Dataset entries:
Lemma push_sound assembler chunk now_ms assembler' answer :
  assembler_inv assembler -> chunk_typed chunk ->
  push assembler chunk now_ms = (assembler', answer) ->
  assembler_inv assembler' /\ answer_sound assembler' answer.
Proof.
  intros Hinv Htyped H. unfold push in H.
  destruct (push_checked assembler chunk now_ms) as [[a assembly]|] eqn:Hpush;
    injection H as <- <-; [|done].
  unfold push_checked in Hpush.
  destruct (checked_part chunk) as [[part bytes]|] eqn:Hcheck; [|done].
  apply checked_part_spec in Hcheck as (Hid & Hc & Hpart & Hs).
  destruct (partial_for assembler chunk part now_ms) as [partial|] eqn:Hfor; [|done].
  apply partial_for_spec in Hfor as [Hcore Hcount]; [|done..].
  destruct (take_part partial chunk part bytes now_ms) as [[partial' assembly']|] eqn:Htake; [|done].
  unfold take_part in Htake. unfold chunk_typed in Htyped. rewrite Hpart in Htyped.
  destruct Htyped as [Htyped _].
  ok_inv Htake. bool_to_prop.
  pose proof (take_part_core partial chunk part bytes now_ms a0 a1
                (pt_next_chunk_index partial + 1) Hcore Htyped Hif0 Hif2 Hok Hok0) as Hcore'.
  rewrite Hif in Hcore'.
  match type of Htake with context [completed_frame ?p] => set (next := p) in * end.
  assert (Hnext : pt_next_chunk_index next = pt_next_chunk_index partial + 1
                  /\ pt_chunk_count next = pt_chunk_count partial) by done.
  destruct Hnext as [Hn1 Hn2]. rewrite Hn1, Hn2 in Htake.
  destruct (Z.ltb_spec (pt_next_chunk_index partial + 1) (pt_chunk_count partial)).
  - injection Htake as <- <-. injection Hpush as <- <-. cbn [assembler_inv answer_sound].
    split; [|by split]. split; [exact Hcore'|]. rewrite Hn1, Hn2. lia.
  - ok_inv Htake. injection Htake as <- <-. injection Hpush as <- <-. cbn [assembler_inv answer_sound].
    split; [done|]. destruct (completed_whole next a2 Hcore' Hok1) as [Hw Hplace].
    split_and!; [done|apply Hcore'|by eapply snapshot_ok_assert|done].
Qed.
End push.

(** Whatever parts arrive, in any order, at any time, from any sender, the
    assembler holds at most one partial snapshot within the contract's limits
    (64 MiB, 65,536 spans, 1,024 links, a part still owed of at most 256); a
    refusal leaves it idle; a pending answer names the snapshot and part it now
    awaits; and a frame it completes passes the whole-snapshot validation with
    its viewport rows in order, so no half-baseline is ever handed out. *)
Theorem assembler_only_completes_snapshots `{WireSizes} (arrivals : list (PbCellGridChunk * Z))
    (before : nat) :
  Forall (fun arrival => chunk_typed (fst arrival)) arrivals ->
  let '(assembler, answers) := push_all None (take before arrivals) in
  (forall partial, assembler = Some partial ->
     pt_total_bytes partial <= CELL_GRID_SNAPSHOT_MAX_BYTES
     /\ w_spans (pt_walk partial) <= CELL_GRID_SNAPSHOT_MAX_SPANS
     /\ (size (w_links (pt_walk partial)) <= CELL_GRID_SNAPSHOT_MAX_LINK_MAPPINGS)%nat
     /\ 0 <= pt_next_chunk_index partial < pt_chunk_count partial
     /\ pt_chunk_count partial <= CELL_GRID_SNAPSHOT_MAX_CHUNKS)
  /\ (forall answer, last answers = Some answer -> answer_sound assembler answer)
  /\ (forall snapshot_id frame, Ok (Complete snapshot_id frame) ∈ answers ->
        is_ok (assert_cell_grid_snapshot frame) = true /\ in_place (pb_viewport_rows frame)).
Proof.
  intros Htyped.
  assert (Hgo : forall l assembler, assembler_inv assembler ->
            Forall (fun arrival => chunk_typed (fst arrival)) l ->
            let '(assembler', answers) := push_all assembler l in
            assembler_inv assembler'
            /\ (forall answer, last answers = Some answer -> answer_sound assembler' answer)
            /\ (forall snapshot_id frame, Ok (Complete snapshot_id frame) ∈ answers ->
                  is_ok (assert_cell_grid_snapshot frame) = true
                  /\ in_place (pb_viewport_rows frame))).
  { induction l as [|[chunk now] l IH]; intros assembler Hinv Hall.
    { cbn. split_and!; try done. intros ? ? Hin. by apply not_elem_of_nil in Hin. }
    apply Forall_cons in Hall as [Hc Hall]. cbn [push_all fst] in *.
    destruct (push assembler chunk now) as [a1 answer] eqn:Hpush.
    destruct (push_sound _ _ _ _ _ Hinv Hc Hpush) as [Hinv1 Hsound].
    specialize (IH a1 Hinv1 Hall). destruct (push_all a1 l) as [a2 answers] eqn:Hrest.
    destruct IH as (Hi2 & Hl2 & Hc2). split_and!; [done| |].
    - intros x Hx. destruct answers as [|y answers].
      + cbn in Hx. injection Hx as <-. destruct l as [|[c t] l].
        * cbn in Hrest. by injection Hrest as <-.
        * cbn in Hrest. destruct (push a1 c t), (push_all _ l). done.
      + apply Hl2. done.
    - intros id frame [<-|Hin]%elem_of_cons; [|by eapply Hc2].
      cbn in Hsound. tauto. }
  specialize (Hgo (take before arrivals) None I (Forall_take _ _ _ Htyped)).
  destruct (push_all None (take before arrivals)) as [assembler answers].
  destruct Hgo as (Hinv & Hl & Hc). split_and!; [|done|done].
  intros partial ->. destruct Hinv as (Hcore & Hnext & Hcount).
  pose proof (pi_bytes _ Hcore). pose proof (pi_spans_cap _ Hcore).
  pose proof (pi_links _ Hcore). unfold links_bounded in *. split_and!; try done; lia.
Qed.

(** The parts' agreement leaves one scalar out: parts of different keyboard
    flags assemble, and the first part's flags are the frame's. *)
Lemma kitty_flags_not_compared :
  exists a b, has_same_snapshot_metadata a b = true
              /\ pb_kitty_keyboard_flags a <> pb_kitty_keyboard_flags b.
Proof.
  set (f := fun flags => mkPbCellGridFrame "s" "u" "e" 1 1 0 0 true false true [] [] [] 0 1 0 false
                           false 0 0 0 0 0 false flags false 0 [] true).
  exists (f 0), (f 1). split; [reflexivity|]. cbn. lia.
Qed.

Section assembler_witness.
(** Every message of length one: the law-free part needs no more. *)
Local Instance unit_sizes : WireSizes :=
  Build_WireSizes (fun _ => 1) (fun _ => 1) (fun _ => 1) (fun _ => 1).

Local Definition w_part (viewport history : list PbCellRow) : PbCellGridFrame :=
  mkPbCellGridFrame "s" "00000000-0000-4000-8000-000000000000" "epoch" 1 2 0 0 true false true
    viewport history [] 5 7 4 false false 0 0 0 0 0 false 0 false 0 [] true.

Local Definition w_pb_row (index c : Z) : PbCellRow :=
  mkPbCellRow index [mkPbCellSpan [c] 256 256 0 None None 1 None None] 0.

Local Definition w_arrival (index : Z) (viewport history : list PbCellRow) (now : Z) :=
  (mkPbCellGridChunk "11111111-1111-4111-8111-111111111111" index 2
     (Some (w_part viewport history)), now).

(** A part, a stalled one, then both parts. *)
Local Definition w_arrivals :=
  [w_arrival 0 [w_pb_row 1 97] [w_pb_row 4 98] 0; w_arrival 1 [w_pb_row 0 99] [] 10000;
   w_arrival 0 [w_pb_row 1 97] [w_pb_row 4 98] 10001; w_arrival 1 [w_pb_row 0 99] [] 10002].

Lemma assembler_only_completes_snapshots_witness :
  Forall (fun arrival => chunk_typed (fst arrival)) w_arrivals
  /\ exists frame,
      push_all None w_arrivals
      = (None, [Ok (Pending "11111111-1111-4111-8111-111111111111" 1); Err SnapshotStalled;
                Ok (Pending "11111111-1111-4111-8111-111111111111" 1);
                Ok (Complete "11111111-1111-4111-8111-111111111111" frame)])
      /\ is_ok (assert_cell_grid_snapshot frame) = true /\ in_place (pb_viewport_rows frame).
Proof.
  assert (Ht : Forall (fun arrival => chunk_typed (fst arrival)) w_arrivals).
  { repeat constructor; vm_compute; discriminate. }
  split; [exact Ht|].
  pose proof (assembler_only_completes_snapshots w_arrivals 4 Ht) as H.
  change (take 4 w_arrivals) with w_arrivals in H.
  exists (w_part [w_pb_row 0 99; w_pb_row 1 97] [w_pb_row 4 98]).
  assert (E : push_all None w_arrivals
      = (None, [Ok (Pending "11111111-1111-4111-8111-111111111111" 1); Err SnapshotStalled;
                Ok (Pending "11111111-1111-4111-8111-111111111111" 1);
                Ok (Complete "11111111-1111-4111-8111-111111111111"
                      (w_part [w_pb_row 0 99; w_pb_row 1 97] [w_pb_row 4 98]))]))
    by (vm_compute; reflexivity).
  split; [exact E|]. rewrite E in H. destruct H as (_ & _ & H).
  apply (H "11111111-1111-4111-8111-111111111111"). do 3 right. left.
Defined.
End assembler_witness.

• Work to be completed
An exact copy of the lines above, from the one containing "- injection Htake" through the one containing "split; [done|]. destruct", is the whole of the answer.

• Solution to the exercise
  - injection Htake as <- <-. injection Hpush as <- <-. cbn [assembler_inv answer_sound].
    split; [|by split]. split; [exact Hcore'|]. rewrite Hn1, Hn2. lia.
  - ok_inv Htake. injection Htake as <- <-. injection Hpush as <- <-. cbn [assembler_inv answer_sound].
    split; [done|]. destruct (completed_whole next a2 Hcore' Hok1) as [Hw Hplace].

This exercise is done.